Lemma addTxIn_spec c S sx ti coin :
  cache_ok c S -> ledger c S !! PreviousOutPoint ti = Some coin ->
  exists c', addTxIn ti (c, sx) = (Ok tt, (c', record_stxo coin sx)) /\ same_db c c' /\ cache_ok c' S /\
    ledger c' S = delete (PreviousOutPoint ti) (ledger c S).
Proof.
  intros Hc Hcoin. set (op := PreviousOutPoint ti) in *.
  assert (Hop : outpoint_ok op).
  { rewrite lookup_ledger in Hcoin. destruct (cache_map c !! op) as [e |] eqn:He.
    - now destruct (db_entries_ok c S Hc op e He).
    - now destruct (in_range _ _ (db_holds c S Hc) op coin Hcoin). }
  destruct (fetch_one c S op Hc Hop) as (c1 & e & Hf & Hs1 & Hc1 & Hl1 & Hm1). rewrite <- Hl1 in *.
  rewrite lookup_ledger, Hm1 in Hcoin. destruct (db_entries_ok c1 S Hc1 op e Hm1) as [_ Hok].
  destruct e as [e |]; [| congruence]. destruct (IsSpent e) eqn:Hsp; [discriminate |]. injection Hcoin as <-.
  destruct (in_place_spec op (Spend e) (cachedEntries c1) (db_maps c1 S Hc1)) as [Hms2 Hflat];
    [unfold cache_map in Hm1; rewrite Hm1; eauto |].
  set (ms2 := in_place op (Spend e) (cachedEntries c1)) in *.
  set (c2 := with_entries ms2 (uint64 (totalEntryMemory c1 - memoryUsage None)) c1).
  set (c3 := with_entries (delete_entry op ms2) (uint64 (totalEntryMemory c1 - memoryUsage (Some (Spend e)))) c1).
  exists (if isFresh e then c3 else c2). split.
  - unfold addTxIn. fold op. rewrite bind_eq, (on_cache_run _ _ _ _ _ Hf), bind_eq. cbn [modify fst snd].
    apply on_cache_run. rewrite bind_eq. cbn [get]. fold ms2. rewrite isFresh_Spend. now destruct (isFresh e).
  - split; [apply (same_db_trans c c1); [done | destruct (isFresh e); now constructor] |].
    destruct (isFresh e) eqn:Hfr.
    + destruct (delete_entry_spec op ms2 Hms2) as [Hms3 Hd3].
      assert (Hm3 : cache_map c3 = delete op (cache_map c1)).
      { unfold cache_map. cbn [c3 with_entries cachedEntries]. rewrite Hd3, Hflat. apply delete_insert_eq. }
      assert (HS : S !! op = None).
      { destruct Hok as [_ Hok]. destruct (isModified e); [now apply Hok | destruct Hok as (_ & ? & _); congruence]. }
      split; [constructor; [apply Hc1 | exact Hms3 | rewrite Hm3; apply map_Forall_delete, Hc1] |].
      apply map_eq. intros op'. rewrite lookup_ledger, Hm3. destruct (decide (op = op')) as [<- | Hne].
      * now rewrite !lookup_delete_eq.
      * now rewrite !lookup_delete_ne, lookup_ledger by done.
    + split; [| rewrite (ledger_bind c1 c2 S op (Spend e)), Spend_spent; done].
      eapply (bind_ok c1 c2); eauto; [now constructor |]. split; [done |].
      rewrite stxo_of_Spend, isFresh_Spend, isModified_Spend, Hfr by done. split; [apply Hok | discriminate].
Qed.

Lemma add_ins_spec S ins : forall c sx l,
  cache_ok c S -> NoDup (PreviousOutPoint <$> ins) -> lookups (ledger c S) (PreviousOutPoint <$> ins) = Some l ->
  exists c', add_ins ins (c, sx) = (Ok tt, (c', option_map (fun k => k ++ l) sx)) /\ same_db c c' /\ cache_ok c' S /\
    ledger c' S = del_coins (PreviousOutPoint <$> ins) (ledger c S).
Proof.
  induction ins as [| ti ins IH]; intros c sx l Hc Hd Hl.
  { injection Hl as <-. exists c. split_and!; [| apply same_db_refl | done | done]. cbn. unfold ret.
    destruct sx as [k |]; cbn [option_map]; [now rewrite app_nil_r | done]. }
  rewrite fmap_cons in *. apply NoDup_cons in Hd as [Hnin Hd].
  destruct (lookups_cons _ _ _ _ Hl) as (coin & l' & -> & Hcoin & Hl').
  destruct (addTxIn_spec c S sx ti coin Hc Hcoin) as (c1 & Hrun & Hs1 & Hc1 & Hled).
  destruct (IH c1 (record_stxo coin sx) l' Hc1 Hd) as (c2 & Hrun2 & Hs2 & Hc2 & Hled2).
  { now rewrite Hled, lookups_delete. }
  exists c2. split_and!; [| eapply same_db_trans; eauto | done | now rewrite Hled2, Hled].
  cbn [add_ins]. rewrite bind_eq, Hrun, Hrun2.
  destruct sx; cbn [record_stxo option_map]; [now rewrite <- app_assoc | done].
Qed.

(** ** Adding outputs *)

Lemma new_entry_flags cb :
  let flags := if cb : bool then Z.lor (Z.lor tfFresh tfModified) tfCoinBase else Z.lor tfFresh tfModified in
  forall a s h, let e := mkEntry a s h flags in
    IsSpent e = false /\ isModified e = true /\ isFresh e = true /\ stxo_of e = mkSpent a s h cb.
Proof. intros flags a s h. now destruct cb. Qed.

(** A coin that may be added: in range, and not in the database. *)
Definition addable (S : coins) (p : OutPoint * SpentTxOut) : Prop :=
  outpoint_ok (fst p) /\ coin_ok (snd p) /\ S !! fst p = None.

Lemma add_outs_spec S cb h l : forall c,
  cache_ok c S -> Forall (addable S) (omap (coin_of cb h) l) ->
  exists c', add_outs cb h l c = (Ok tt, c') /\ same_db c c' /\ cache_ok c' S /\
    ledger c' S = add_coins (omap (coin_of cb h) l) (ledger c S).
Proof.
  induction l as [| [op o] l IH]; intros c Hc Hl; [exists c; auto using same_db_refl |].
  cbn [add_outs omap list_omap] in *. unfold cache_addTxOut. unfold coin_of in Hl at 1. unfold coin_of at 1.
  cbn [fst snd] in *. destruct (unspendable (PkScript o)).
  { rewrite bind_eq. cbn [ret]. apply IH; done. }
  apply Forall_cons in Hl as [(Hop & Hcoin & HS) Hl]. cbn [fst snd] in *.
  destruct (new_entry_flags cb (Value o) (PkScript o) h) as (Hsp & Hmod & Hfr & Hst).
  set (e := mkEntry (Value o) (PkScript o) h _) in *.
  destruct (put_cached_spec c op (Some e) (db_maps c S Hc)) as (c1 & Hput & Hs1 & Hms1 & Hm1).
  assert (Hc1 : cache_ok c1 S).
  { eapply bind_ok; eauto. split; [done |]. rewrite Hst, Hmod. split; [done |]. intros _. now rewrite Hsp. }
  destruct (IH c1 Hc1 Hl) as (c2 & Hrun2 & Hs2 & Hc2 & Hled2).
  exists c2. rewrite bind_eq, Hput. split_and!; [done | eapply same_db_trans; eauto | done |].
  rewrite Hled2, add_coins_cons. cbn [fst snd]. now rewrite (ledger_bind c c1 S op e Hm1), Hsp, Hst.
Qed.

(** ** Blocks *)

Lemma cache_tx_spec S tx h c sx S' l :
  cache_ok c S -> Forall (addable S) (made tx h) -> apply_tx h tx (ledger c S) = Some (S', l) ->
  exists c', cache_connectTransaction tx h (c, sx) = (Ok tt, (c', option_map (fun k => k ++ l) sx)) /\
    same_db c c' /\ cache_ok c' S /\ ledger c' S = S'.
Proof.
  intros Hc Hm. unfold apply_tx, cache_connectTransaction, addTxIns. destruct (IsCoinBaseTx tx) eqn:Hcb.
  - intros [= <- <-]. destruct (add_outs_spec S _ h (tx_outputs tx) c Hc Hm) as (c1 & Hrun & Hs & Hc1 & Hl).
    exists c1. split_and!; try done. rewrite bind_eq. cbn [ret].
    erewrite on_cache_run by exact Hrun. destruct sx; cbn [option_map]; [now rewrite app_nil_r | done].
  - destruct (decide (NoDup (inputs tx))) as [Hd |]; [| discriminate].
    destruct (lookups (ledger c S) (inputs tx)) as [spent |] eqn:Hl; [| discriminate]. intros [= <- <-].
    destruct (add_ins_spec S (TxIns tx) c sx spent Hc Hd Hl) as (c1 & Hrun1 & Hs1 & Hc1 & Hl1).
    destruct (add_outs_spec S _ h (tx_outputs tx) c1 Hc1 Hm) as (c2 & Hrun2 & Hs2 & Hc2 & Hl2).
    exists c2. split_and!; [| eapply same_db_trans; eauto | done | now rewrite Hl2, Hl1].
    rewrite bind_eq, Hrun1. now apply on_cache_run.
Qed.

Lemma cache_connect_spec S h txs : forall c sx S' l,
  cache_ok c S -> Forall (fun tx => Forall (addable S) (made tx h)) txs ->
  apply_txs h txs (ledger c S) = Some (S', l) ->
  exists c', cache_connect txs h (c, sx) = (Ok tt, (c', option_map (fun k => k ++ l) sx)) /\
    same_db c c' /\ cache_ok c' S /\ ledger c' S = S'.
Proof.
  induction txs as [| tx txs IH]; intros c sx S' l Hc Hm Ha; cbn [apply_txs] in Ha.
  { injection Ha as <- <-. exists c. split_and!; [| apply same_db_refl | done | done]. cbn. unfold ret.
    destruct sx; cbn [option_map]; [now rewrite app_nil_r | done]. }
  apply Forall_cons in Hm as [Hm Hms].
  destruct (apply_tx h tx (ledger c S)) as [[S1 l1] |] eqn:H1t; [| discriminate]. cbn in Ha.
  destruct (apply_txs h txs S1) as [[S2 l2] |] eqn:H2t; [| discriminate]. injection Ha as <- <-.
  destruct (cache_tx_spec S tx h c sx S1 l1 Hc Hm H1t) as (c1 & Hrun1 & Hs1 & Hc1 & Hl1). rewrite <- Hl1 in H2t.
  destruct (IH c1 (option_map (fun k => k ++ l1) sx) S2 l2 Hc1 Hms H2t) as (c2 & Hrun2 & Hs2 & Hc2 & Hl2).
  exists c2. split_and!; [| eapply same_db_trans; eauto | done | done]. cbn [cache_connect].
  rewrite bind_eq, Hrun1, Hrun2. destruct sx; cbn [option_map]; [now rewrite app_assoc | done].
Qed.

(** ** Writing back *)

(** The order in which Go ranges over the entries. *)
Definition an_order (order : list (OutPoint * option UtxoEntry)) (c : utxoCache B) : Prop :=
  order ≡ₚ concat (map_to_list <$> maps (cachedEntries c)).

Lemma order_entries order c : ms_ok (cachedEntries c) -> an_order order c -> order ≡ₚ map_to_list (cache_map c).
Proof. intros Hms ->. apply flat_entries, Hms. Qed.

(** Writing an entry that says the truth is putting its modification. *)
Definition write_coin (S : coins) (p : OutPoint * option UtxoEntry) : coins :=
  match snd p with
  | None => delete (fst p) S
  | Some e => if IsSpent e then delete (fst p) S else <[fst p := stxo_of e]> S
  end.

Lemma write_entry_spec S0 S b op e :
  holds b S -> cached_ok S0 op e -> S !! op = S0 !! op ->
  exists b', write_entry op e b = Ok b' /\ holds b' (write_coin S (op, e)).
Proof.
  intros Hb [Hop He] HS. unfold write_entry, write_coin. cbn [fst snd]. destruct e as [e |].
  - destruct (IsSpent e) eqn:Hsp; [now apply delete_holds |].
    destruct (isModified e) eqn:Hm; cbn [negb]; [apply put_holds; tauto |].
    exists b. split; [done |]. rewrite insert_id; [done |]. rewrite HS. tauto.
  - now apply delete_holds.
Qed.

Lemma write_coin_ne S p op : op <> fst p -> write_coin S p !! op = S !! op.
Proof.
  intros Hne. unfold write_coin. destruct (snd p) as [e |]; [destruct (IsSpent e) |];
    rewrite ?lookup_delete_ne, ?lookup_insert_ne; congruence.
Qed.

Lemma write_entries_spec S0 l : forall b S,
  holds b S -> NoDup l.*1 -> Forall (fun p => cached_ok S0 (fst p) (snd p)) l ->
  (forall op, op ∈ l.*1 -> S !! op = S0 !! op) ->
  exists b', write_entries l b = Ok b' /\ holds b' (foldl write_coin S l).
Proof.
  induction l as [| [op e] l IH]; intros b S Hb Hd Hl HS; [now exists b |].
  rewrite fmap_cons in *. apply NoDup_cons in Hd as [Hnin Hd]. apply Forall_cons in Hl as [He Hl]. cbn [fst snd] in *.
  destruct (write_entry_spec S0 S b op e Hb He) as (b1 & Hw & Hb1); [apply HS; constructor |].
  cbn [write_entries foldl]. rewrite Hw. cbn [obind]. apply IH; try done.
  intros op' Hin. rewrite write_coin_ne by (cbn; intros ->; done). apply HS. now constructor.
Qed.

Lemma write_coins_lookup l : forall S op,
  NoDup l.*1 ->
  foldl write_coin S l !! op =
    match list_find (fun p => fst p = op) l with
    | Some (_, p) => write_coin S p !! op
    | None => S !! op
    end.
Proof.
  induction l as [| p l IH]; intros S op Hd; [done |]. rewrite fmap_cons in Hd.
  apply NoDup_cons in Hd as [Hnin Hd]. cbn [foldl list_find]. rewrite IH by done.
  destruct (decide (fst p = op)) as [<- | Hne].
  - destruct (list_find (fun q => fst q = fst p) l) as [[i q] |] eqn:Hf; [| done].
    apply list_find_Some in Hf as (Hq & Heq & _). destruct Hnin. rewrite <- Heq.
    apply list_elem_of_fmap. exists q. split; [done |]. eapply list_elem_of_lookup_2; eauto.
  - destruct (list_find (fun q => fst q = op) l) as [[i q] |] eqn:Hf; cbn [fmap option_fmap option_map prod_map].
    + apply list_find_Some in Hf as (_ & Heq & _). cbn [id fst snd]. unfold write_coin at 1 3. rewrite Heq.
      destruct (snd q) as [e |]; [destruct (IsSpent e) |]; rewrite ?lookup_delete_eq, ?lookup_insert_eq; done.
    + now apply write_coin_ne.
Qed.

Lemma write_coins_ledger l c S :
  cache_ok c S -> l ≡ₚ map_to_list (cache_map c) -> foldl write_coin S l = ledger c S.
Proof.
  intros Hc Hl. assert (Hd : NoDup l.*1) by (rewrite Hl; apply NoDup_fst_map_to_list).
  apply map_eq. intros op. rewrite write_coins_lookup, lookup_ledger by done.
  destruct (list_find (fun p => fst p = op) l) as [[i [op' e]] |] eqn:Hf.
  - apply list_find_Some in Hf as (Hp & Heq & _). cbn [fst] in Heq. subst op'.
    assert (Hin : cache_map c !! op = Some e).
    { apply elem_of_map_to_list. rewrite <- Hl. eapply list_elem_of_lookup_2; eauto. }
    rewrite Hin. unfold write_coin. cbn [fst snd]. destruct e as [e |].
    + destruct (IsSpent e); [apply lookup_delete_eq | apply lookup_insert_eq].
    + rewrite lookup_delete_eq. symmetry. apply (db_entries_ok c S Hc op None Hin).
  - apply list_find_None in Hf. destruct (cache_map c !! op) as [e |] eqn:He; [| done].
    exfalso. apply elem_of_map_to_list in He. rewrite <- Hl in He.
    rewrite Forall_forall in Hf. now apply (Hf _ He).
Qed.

■ ■ ■

About this exercise: Please show the lines of the material that contain the string "IsSpent".

Response to the task:
  destruct e as [e |]; [| congruence]. destruct (IsSpent e) eqn:Hsp; [discriminate |]. injection Hcoin as <-.
    IsSpent e = false /\ isModified e = true /\ isFresh e = true /\ stxo_of e = mkSpent a s h cb.
  | Some e => if IsSpent e then delete (fst p) S else <[fst p := stxo_of e]> S
  - destruct (IsSpent e) eqn:Hsp; [now apply delete_holds |].
  intros Hne. unfold write_coin. destruct (snd p) as [e |]; [destruct (IsSpent e) |];
      destruct (snd q) as [e |]; [destruct (IsSpent e) |]; rewrite ?lookup_delete_eq, ?lookup_insert_eq; done.
    + destruct (IsSpent e); [apply lookup_delete_eq | apply lookup_insert_eq].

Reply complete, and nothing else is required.